The Number Nobody Wants to Hear

60% of AI projects will be abandoned by the end of 2026 — because of poor data quality. That's not from some random blog. That's Gartner. And anyone who knows Gartner knows they tend to be conservative with their predictions.

Sixty percent. Let that sink in.

Out of ten companies currently building an AI agent, a machine learning model, or "something with AI," six will stop. Not because the technology doesn't work. Not because the budget was too small. Not because the consultant was bad.

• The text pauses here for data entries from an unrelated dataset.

(** * sudio audio cache: header codec, binary writer, synchronizer, resolver

    A shallow embedding of [sudio/audioutils/cacheutil.py] and
    [sudio/audioutils/sync.py].  Python values are modelled as follows.

    - [bytes] objects are [list byte]; Python integers are [Z].
    - numpy arrays are lists of raw little-endian elements tagged with a
      dtype ([ndarray]).
    - the file system, the table of open file objects and the path service
      counter form the [world]; the functions that touch them live in a
      state-and-exception monad [M].
    - Python exceptions are the constructors of [exn]; loops that Python
      does not bound take a fuel argument and yield [OutOfFuel] when it is
      exhausted. *)

From Stdlib Require Import ZArith List String Ascii Strings.Byte Lia Bool.
From stdpp Require Import base option list gmap strings fin_maps.

Open Scope Z_scope.

(** ** Bytes and little-endian integers *)

Definition byte_of_Z (z : Z) : byte :=
  match Byte.of_N (Z.to_N (z mod 256)) with
  | Some b => b
  | None => Byte.x00
  end.

Definition Z_of_byte (b : byte) : Z := Z.of_N (Byte.to_N b).

(** The [w] low-order bytes of [z], least significant first. *)
Fixpoint le_bytes (w : nat) (z : Z) : list byte :=
  match w with
  | O => []
  | S w' => byte_of_Z z :: le_bytes w' (z / 256)
  end.

(** The unsigned integer a little-endian byte string denotes. *)
Fixpoint le_value (bs : list byte) : Z :=
  match bs with
  | [] => 0
  | b :: t => Z_of_byte b + 256 * le_value t
  end.

(** Cut a byte string into consecutive pieces of [w] bytes. *)
Fixpoint chunks_aux (fuel w : nat) (bs : list byte) : list (list byte) :=
  match fuel with
  | O => []
  | S fuel' =>
      match bs with
      | [] => []
      | _ :: _ => take w bs :: chunks_aux fuel' w (drop w bs)
      end
  end.

Definition chunks (w : nat) (bs : list byte) : list (list byte) :=
  chunks_aux (length bs) w bs.

(** ** Exceptions and outcomes *)

Inductive exn : Type :=
| ValueError
| TypeError
| OSError
| OverflowError
| ZeroDivisionError
| IndexError
| DecodeError
| UnsupportedFormatError.

Definition exn_eqb (a b : exn) : bool :=
  match a, b with
  | ValueError, ValueError | TypeError, TypeError | OSError, OSError
  | OverflowError, OverflowError | ZeroDivisionError, ZeroDivisionError
  | IndexError, IndexError | DecodeError, DecodeError
  | UnsupportedFormatError, UnsupportedFormatError => true
  | _, _ => false
  end.

Inductive outcome (A : Type) : Type :=
| Ret (a : A)
| Raise (e : exn)
| OutOfFuel.

Arguments Ret {A} a.
Arguments Raise {A} e.
Arguments OutOfFuel {A}.

Definition obind {A B} (m : outcome A) (k : A -> outcome B) : outcome B :=
  match m with
  | Ret a => k a
  | Raise e => Raise e
  | OutOfFuel => OutOfFuel
  end.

Because the data was garbage.

"Our Data Is Fine" — The Biggest Lie in Business

Here's the thing: when a CEO tells me "our data is actually pretty good," I know it's going to be really bad. It's like when a real estate agent says "the house is in great condition" — you know exactly what's coming.

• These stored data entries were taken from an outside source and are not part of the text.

(** * R-GCN embedding service: a shallow embedding of the Python sources

    The development follows the layout of [backend/python-rgcn]:
    - [models/rgcn_model.py]: [RGCNModel] (constructor and forward pass) and
      [RGCNTrainer] (one link-prediction epoch);
    - [services/embedding_service.py]: [EmbeddingService];
    - [services/neo4j_connector.py]: the node loop of [get_graph_data];
    - [app.py]: [startup] and the request handlers.

    Tensors hold rationals ([Q]) in place of 32-bit floats.  The numeric
    kernels that third-party packages provide (scikit-learn's
    [cosine_similarity], torch's [binary_cross_entropy_with_logits],
    [randint], autograd and Adam) are section variables: every theorem holds
    whatever they compute.  Python exceptions are values of [exn]; a function
    that can raise returns a [result]. *)

From Stdlib Require Import QArith.
From stdpp Require Import base list strings pretty sorting.

Local Close Scope Q_scope.
Local Open Scope string_scope.
Local Open Scope list_scope.

(** ** Exceptions *)

Inductive exn : Type :=
| IndexError
| KeyError
| HTTPException (status_code : Z) (detail : string).

Inductive result (A : Type) : Type :=
| Ok (a : A)
| Raise (e : exn).
Arguments Ok {A} a.
Arguments Raise {A} e.

#[global] Instance result_ret : MRet result := λ A a, Ok a.
#[global] Instance result_bind : MBind result := λ A B f r,
  match r with
  | Ok a => f a
  | Raise e => Raise e
  end.

(** [mapM] for [result]: the first exception wins. *)
Fixpoint result_mapM {A B : Type} (f : A → result B) (l : list A) : result (list B) :=
  match l with
  | [] => Ok []
  | x :: l' => y ← f x; ys ← result_mapM f l'; Ok (y :: ys)
  end.

(** ** Python dictionaries

    A [dict] keeps its keys in insertion order; assigning to a key that is
    present replaces the value and keeps the key's position.  The keys of
    [d], in order, are [d.*1]. *)

Module PyDict.
Section defs.
Context {K V : Type} `{EqDecision K}.

Fixpoint get (d : list (K * V)) (k : K) : option V :=
  match d with
  | [] => None
  | (k', v) :: d' => if decide (k = k') then Some v else get d' k
  end.

Definition contains (d : list (K * V)) (k : K) : bool :=
  match get d k with Some _ => true | None => false end.

Fixpoint set (d : list (K * V)) (k : K) (v : V) : list (K * V) :=
  match d with
  | [] => [(k, v)]
  | (k', v') :: d' =>
      if decide (k = k') then (k, v) :: d' else (k', v') :: set d' k v
  end.

(** [dict(zip(ks, vs))] *)
Definition of_zip (ks : list K) (vs : list V) : list (K * V) :=
  foldl (λ d kv, set d kv.1 kv.2) [] (zip ks vs).
End defs.
End PyDict.

Abbreviation pydict K V := (list (K * V)) (only parsing).

(** [enumerate(l)], counting from [i]. *)
Fixpoint enumerate_from {A : Type} (i : nat) (l : list A) : list (nat * A) :=
  match l with
  | [] => []
  | x :: l' => (i, x) :: enumerate_from (S i) l'
  end.
Definition enumerate {A : Type} (l : list A) : list (nat * A) := enumerate_from 0 l.

(** [l[:k]] for a Python integer [k]: a negative [k] counts from the end. *)
Definition slice_to {A : Type} (l : list A) (k : Z) : list A :=
  if (0 <=? k)%Z then take (Z.to_nat k) l
  else take (length l - Z.to_nat (- k)) l.

(** ** Tensors *)

Abbreviation vec := (list Q).
Abbreviation matrix := (list (list Q)).

Definition dot (a b : vec) : Q :=
  foldr Qplus 0%Q (zip_with Qmult a b).

Definition relu (x : matrix) : matrix :=
  map (map (λ q : Q, if Qle_bool 0 q then q else 0%Q)) x.

(** [table[i]] for an index list: indexing past the end raises. *)
Definition row (x : matrix) (i : nat) : result vec :=
  match x !! i with
  | Some v => Ok v
  | None => Raise IndexError
  end.

Definition gather (x : matrix) (idx : list nat) : result matrix :=
  result_mapM (row x) idx.

Definition vadd (a b : vec) : vec := zip_with Qplus a b.
Definition vscale (c : Q) (a : vec) : vec := map (Qmult c) a.

(** The [r x c] tensor whose entry [(i, j)] is [f i j]. *)
Definition tabulate (r c : nat) (f : nat → nat → Q) : matrix :=
  map (λ i, map (f i) (seq 0 c)) (seq 0 r).

Definition entry (M : matrix) (i j : nat) : Q :=
  default 0%Q (M !! i ≫= λ v, v !! j).

(** [h @ M] for a row vector [h], with [out] output coordinates. *)
Definition transform (h : vec) (M : matrix) (out : nat) : vec :=
  map (λ j, foldr Qplus 0%Q (imap (λ i hi, (hi * entry M i j)%Q) h)) (seq 0 out).

(** ** [models/rgcn_model.py] *)

(** A tensor [edge_index] of shape [[2, num_edges]] is its two rows; the
    tensor [edge_type] runs parallel to them. *)
Abbreviation edge_index_t := (list nat * list nat)%type.
Abbreviation edge_type_t := (list nat).
(** Without a [claims] function the tuple gets the empty object, which has
    no [exp]: the expiry read through [user.claims?.exp] is undefined, as it
    is for undefined claims. *)
Definition updateUserSession (user : SessionUser) (tokens : Tokens.t) : SessionUser :=
  let claims := Tokens.claims tokens in
  {| claims := claims;
     access_token := Some (Tokens.access_token tokens);
     refresh_token := Tokens.refresh_token tokens;
     expires_at := exp <$> claims |}.

Definition upsertUser {S : Type} `{IStorage.t S} (now : Z) (uuid : string) (st : S)
    (claims : Claims) : Result (User.t * S) :=
  IStorage.upsertUser now uuid st
    {| UpsertUser.id := Some (sub claims);
       UpsertUser.email := claim claims "email";
       UpsertUser.firstName := claim claims "given_name";
       UpsertUser.lastName := claim claims "family_name";
       UpsertUser.profileImageUrl := claim claims "picture";
       UpsertUser.role := None;
       UpsertUser.phone := Undefined;
       UpsertUser.bio := Undefined |}.

(** [GOOGLE_CALLBACK_URL] is [process.env.GOOGLE_CALLBACK_URL]. *)
Definition google_strategy (GOOGLE_CALLBACK_URL : option string) : Strategy :=
  {| name := "google";
     scope := "openid email profile";
     callbackURL := default "" GOOGLE_CALLBACK_URL |}.

(** The strategies [setupAuth] leaves registered. *)
Definition setupAuth (GOOGLE_CALLBACK_URL : option string) : gmap string Strategy :=
  passport_use (google_strategy GOOGLE_CALLBACK_URL) ∅.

Here's what I typically find when I look at data in mid-size companies:

The 5 Data Skeletons Hiding in Every Company

1. Duplicates Everywhere

"Miller Inc.", "Miller Inc", "Miller Incorporated", "Miller Inc. (old)" — that's the same customer. But in the ERP, those are four different records with four different payment histories. And the sales team wonders why the quote landed at the wrong contact.

2. Empty Required Fields

Cost center? Empty. Industry? "Other." Payment terms? The default setting that hasn't been accurate since 2019. Half the product master data has no category assigned. But sure, let's have AI find patterns in this.

3. Outdated Master Data

The supplier address is from 2018. The contact person hasn't worked there for three years. The phone number has an area code that doesn't exist anymore. But the data was "maintained at the time."

4. Inconsistent Formats

Dates: "03/12/2026", "2026-03-12", "12.03.2026", "March 2026." All in the same column. Prices: "$1,234.56", "1234.56", "USD 1234.56". Units: "kg", "kilos", "kilogram", "KG." Good luck running an automated match on that.

5. The Shadow Excel Universe

The ERP is the official system. But the real data? It's in Sabine from accounting's Excel spreadsheet. The one on the network drive. Third version. Named "Customers_CURRENT_v3_FINAL_really_final.xlsx."

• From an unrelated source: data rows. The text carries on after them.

(** A chain without repetition is no longer than the header store is large,
    so [chain_fuel] is enough to walk it. *)
Lemma chain_length_le_size (m : gmap Z header_t) (l : list Z) :
  NoDup l -> (forall x, x ∈ l -> is_Some (m !! x)) ->
  (length l <= base.size m)%nat.
Proof.
  revert m. induction l as [|x l IH]; intros m Hnd Hin; simpl; [lia|].
  apply NoDup_cons in Hnd as [Hx Hnd].
  destruct (Hin x) as [h Hh]; [apply elem_of_cons; auto|].
  assert (Hle : (length l <= base.size (delete x m))%nat).
  { apply IH; [exact Hnd|]. intros y Hy.
    rewrite lookup_delete_ne; [apply Hin; apply elem_of_cons; auto|].
    intros ->. contradiction. }
  rewrite map_size_delete_Some in Hle by eauto. 
  assert (base.size m <> 0%nat).
  { apply map_size_ne_0_lookup_2 with x. eauto. }
  lia.
Qed.

Lemma chain_fuel_enough (m : gmap Z header_t) (a : Z) (l : list Z) :
  chain_at m a l -> NoDup l -> (length l < chain_fuel m)%nat.
Proof.
  intros Hc Hnd. unfold chain_fuel.
  pose proof (chain_length_le_size m l Hnd (chain_at_lookup m a l Hc)). lia.
Qed.

(** ** The search *)

Lemma get_free_block_loop_spec (fuel : nat) (m : gmap Z header_t)
    (a sz : Z) (l : list Z) :
  chain_at m a l -> (length l < fuel)%nat ->
  get_free_block_loop fuel m a sz = Ret (first_fit m sz l).
Proof.
  revert a fuel. induction l as [|x l IH]; simpl; intros a fuel Hc Hf.
  - subst a. destruct fuel as [|f]; [lia|]. reflexivity.
  - destruct Hc as (-> & Hx & h & Hm & Hrest).
    destruct fuel as [|f]; [lia|]. simpl.
    apply Z.eqb_neq in Hx. rewrite Hx, Hm.
    unfold first_fit. simpl. unfold fits at 1. rewrite Hm.
    destruct (is_free h && (sz <=? size h)); [reflexivity|].
    apply IH; [exact Hrest | lia].
Qed.

Lemma get_free_block_spec (s : state) (sz : Z) (l : list Z) :
  chain_ok s l -> get_free_block s sz = Ret (first_fit (hdrs s) sz l).
Proof.
  intros (Hc & Hnd & _). apply get_free_block_loop_spec; [exact Hc|].
  eapply chain_fuel_enough; eassumption.
Qed.

(** What [find] finds is the first fitting node in chain order. *)
Lemma find_first (f : Z -> bool) (l : list Z) (x : Z) :
  find f l = Some x <->
  exists l1 l2, l = l1 ++ x :: l2 /\ f x = true /\
                forall y, y ∈ l1 -> f y = false.
Proof.
  split.
  - induction l as [|y l IH]; simpl; [discriminate|].
    destruct (f y) eqn:E.
    + intros [= ->]. exists [], l. split; [reflexivity|]. split; [exact E|].
      intros z Hz. apply elem_of_nil in Hz. contradiction.
    + intros H. destruct (IH H) as (l1 & l2 & -> & Hx & Hl1).
      exists (y :: l1), l2. split; [reflexivity|]. split; [exact Hx|].
      intros z Hz. apply elem_of_cons in Hz as [-> | Hz]; auto.
  - intros (l1 & l2 & -> & Hx & Hl1).
    induction l1 as [|y l1 IH]; simpl.
    + rewrite Hx. reflexivity.
    + rewrite (Hl1 y) by (apply elem_of_cons; auto).
      apply IH. intros z Hz. apply Hl1. apply elem_of_cons. auto.
Qed.
(** * dong-tran/docs: the example services of the slide decks

    A shallow embedding of the Go examples whose properties are proved
    below:
    - [CleanArch]: the task service of [clean-architecture-example]
      (packages domain, usecase, handler);
    - [DDD]: the product model and pricing service of [ddd-example];
    - [Integration]: the order aggregate, the patterns and the order use
      case of [integration-example].

    Go values are modelled as the code has them: strings as [string] (a Go
    string is a sequence of bytes and [len] counts them), [int64] and
    [time.Time] as [Z], [float64] as IEEE 754 binary64 ([spec_float] with
    [prec = 53], [emax = 1024]), [error] as an inductive type whose
    constructors are the sentinel variables of the packages and the values
    made by [errors.New].  A method with a pointer receiver returns the
    receiver as it is after the call.  Code that reads the clock or talks to
    a repository is written in a state monad over an abstract world. *)

From Stdlib Require Import ZArith String Ascii List Bool Lia SpecFloat.
Import ListNotations.
Local Open Scope string_scope.
Local Open Scope Z_scope.

(** ** The Go fragments every package uses *)

Module Go.

(** [time.Time], up to the instant it denotes. *)
Definition time := Z.

(** The values of Go's [error] interface that occur in the examples: the
    sentinel variables (compared with [==] in the handlers, so each is a
    constructor of its own) and the values built on the spot by
    [errors.New] or handed up by a library, which the code never compares. *)
Inductive error : Type :=
| ErrEmptyTitle
| ErrTitleTooLong
| ErrDescriptionTooLong
| ErrTaskNotFound
| errors_New (msg : string).

Definition Error (e : error) : string :=
  match e with
  | ErrEmptyTitle => "task title cannot be empty"
  | ErrTitleTooLong => "task title cannot exceed 200 characters"
  | ErrDescriptionTooLong => "task description cannot exceed 1000 characters"
  | ErrTaskNotFound => "task not found"
  | errors_New msg => msg
  end.

Definition error_eqb (a b : error) : bool :=
  match a, b with
  | ErrEmptyTitle, ErrEmptyTitle => true
  | ErrTitleTooLong, ErrTitleTooLong => true
  | ErrDescriptionTooLong, ErrDescriptionTooLong => true
  | ErrTaskNotFound, ErrTaskNotFound => true
  | errors_New x, errors_New y => String.eqb x y
  | _, _ => false
  end.

(** [len(s)] of a string: the number of its bytes. *)
Definition len (s : string) : Z := Z.of_nat (String.length s).

(** State passing over a world [W]: the clock, the database behind a
    repository, the subscribers of a publisher. *)
Definition M (W A : Type) : Type := W -> A * W.

Definition ret {W A : Type} (a : A) : M W A := fun w => (a, w).

Definition bind {W A B : Type} (c : M W A) (k : A -> M W B) : M W B :=
  fun w => let (a, w') := c w in k a w'.

(** [time.Now()]: the world answers with the current instant. *)
Class Clock (W : Type) : Type := { time_Now : M W time }.

(** A function that returns a pointer and an error returns
    [(p, nil)] with [p] non-nil or [(nil, err)] with [err] non-nil in every
    function of the examples; repositories are taken to keep that contract
    too, as the implemented ones do.  Such a result is a sum, and [as_pair]
    is the pair the Go caller sees. *)
Definition as_pair {A : Type} (r : A + error) : option A * option error :=
  match r with
  | inl a => (Some a, None)
  | inr e => (None, Some e)
  end.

Think I'm exaggerating? I've seen this literally. More than once.

Why This Isn't an IT Problem

Here's the part that stings: data quality isn't a technical problem. It's an organizational problem.

IT can deploy the best CRM in the world. If sales doesn't fill in the fields because they're "too busy," the data is still garbage. If accounting runs a parallel Excel sheet because "the ERP is too complicated," you have two versions of the truth. And neither is reliable.

87% of German companies have a data quality problem. And most don't even know it. Because as long as a human interprets the data — "Oh, Miller Inc. and Miller Incorporated, that's obviously the same company" — nobody notices. But AI can't do that. AI takes data as-is. Garbage in, garbage out.

What This Costs in Real Money

Because "data quality" sounds abstract, here are the hard numbers:

Problem Cost
Wrong customer data (duplicates) Lost deals, approx. 3-5% revenue loss
Missed payment discounts (missing data) $30,000-50,000/year at 500 invoices/month
Manual data cleansing labor 1-2 full-time positions doing nothing else
Failed AI project $50,000-200,000 burned budget
Compliance violation (GDPR, NIS2) Up to $10M in fines

These aren't hypotheticals. These are numbers I've seen at real companies. And the failed AI project doesn't just cost the budget — it costs management's trust in any future AI initiative. That's the real damage.

Data Observability: Stop Guessing, Start Measuring

Let's get practical. How do you actually get data quality under control?

The first step is brutally simple and almost never done: Measure it.

Most companies have no idea how good or bad their data actually is. They guess. "Pretty good." "Could be better." "It's fine."

That's like a CEO saying "our finances are pretty good" — without ever looking at the balance sheet.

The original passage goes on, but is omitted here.